A couple of other options:

1 You can export the folders to mbox files then re-import them. As I recall, you have to do this to each folder individually. You cannot export nested folders all at once.

  1. Or you can select the contents of an email folder then drag a copy of the messages from mail to a normal finder folder on your Mac or to remote (NAS) folder. The messages are searchable by spotlight and will be opened by mail.app when double clicked and handled normally if you want to reply, forward, etc.

Thanks. Option 2 might be what I am looking for. I shall have to wait, however, until the weekend now to give it a try.

Like FrankT I would suggest converting them to PDF. Mail systems make very poor filing systems. I have seen too many people lose their emails when the mail database gets damaged.
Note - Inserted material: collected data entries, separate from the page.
(** C25: group requests are not proxied in circles. Whatever each broker believes
    about who is alive, and at whatever time each of them looks, a request is
    handled after at most as many hops as the id of the broker asked: every hop
    goes to a broker with a lower id, and it is answered, if it is, by one that
    considers itself the controller, the only one whose state changes. *)
Theorem group_requests_stop_at_a_controller {A} (now : string → Z) (m : string → M (Broker L D) A) id_at hops w addr b0
    (Hnamed : named w id_at) (Hb0 : w !! addr = Some b0) (Hhops : (Z.to_nat (id_at addr) < hops)%nat)
    (Hm : ∀ addr b, w !! addr = Some b → ∃ a b', m addr b = (Ok a, b')) :
  ∃ r w', net_group hops (λ addr, forwardGroup (now addr) (m addr)) addr w = (Ok r, w') ∧
    match r with
    | Answered a => ∃ addr' b b', w !! addr' = Some b ∧ id_at addr' ≤ id_at addr ∧
        IsController (now addr') (cluster b) = true ∧ m addr' b = (Ok a, b') ∧ w' = <[addr' := b']> w
    | _ => w' = w
    end.
Proof.
  revert addr b0 Hb0 Hhops. induction hops as [|hops IH]; intros addr b0 Hb0 Hhops; [lia|].
  destruct (nm_self _ _ Hnamed _ _ Hb0) as [Hid Hpos]. pose proof (nm_wf _ _ Hnamed _ _ Hb0) as Hwf.
  cbn [net_group]. destruct (IsController (now addr) (cluster b0)) eqn:Hc.
  - destruct (Hm addr b0 Hb0) as (a & b' & Hrun). exists (Answered a), (<[addr := b']> w).
    rewrite (bind_Ok _ _ _ _ _ (at_broker_run _ _ _ _ _ _ Hb0 (forwardGroup_here _ _ _ _ _ Hc Hrun))).
    split; [done|]. exists addr, b0, b'. split_and!; done || lia.
  - destruct (forwardGroup_elsewhere (now addr) (m addr) b0 Hwf Hc) as (r & Hrun & Hr).
    rewrite (bind_Ok _ _ _ _ _ (at_broker_keeps _ _ _ _ _ Hb0 Hrun)). destruct r as [?|addr'|]; [done| |by exists Unavailable, w].
    destruct Hr as (Hne & id & p & Hp & <- & Hlt). 
    destruct (nm_peer _ _ Hnamed _ _ _ _ Hb0 Hp Hne) as [Hid' Hpos'].
    destruct (w !! Addr p) as [b1|] eqn:Hb1.
    + destruct (IH (Addr p) b1 Hb1) as (r & w' & Hrun' & Hr); [lia|]. exists r, w'. split; [done|].
      destruct r as [a| |]; [|done..]. destruct Hr as (addr' & b & b' & ? & ? & ? & ? & ?). exists addr', b, b'.
      split_and!; done || lia.
    + destruct hops; [lia|]. exists Unreachable, w. split; [|done]. cbn [net_group].
      unfold at_broker, act, mbind, M_bind. by rewrite Hb1.
Qed.
End groups.

(** ** Sample brokers *)

(** Two brokers that agree that broker 1 leads the only partition. *)
Definition net_peers : list Peer := [{| ID := 1; Addr := "a:9092" |}; {| ID := 2; Addr := "b:9092" |}].
Definition net_broker (id leader : Z) (addr : string) : Broker (log * disk) disk :=
  set_log "orders/0" (start_state small_cfg)
    (MkBroker _ _ (with_defaults (MkConfig id "" addr "" net_peers 0 0 0 0 0 0 0 0 0))
      (Cluster.New 0 {| ID := id; Addr := addr |} net_peers 0) (Store.New "data" 0 1048576 4096 ∅)
      (Coordinator.New ∅ 0 0 None) {| rr := 0 |} {["orders"%string := MkTopic "orders" [MkPart 0 leader [1; 2] [1]]]}
      [] ∅ ∅).
Definition net_sample : gmap string (Broker (log * disk) disk) :=
  {["a:9092"%string := net_broker 1 1 "a:9092"; "b:9092"%string := net_broker 2 1 "b:9092"]}.

Lemma net_broker_ok id addr : metadata_ok (net_broker id 1 addr).
Proof.
  apply (metadata_ok_one _ (MkTopic "orders" [MkPart 0 1 [1; 2] [1]])); [done|].
  apply topic_ok_alone; apply (bool_decide_unpack _); exact I.
Qed.

Lemma net_sample_inv addr b :
  net_sample !! addr = Some b →
  (addr = "a:9092"%string ∧ b = net_broker 1 1 "a:9092") ∨ (addr = "b:9092"%string ∧ b = net_broker 2 1 "b:9092").
Proof.
  unfold net_sample. rewrite lookup_insert_Some, lookup_singleton_Some. intros [[<- <-]|(_ & <- & <-)]; auto.
Qed.

Lemma net_sample_agreed : agreed net_sample "orders" 1 (λ _, 1).
Proof.
  split.
  - intros addr b [[-> ->]|[-> ->]]%net_sample_inv; reflexivity.
  - intros addr b pid [[-> ->]|[-> ->]]%net_sample_inv Hp; assert (pid = 0) as -> by lia; by vm_compute.
Qed.

Lemma net_sample_addressed : addressed net_sample 1 (λ _, 1) (λ _, "a:9092"%string).
Proof. by split; intros addr b pid [[-> ->]|[-> ->]]%net_sample_inv _; vm_compute. Qed.

Definition net_env : string → nat → call_env (Broker (log * disk) disk) := λ _ _, CallEnv 1000 1000 true [].

Lemma keyed_produce_reaches_the_leader_witness :
  ∃ w', net_produce (λ _, ""%string) 2 net_env (single "orders" [x61] [x01] "1") "b:9092" net_sample =
    (Ok (Some (produce_reply (λ _, ""%string) (Produced (MkProduceResponse "orders" [MkProduceResult 0 0])))), w').
Proof.
  destruct (keyed_produce_reaches_the_leader (λ _, ""%string) 0 net_env net_sample "orders" 1 (λ _, 1)
    (λ _, "a:9092"%string) "b:9092" [x61] [x01] "1" 0 (net_broker 2 1 "b:9092") (net_broker 1 1 "a:9092")
    (start_state small_cfg) []) as (w' & _ & _ & Hrun & _);
    [done|apply net_sample_agreed|apply net_sample_addressed| | |reflexivity|done|done|done|reflexivity|reflexivity
    |reflexivity|apply start_holds|done|by vm_compute|].
  - intros addr b [[_ ->]|[_ ->]]%net_sample_inv; by vm_compute.
  - intros bl [[_ ->]|[_ ->]]%net_sample_inv; apply net_broker_ok.
  - by exists w'.
Defined.

(** Broker 2 has not heard from broker 1 and answers itself. *)
Lemma group_requests_stop_at_a_controller_witness :
  ∃ r w', net_group 3 (λ _, forwardGroup 1000 (on_groups (Heartbeat 1000 "g" "m" 0))) "b:9092" net_sample = (Ok r, w').
Proof.
  destruct (group_requests_stop_at_a_controller (λ _, 1000) (λ _, on_groups (Heartbeat 1000 "g" "m" 0))
    (λ a, if bool_decide (a = "a:9092"%string) then 1 else 2) 3 net_sample "b:9092" (net_broker 2 1 "b:9092"))
    as (r & w' & Hrun & _); [| |vm_compute; lia| |exists r, w'; exact Hrun].
  - split.
    + intros addr b [[-> ->]|[-> ->]]%net_sample_inv; apply New_wf.
    + intros addr b [[-> ->]|[-> ->]]%net_sample_inv; by vm_compute.
    + intros addr b id p Hb. assert (Peers (cluster b) = Peers (cluster (net_broker 1 1 "a:9092"))) as ->.
      { apply net_sample_inv in Hb as [[-> ->]|[-> ->]]; by vm_compute. }
      intros Hp _. assert (id = 1 ∨ id = 2) as Hid.
      { destruct (decide (id = 1)); [by left|]. destruct (decide (id = 2)); [by right|]. exfalso. revert Hp. cbn.
        rewrite !lookup_insert_ne by done. by rewrite lookup_empty. }
      destruct Hid as [-> | ->]; vm_compute in Hp; injection Hp as <-; by vm_compute.
  - by vm_compute.
  - intros addr b _. unfold on_groups, act. destruct (Heartbeat _ _ _ _ _) as [a c]. eauto.
Defined.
EagleFiler is a solid option for archiving, and it works with standard mbox format, or as individual messages (which takes up more space, and slows down the system with large archives).

"EagleFiler prefers to store messages in mailbox (“mbox”) files. A mailbox is a single file that contains lots of e-mail messages. This is both for efficiency (one file rather than thousands for a mailbox containing thousands of messages) and for compatibility with other software that can read the standard mbox format. When you capture multiple e-mails at once, EagleFiler stores them in a mailbox file automatically. You cannot drag message in mailbox files around to different mailboxes, though you can drag them to tags and organize them that way.
EagleFiler can also store messages as individual .eml message files, one per message. This is less efficient (for EagleFiler, Spotlight, Time Machine, etc.) but is more flexible because you can drag and drop the messages to different folders to rearrange them. Message files can also be mixed in the same folder with other files of different types, e.g. PDF or Word documents that are related to those messages. You can double-click a message file to open it in Apple Mail."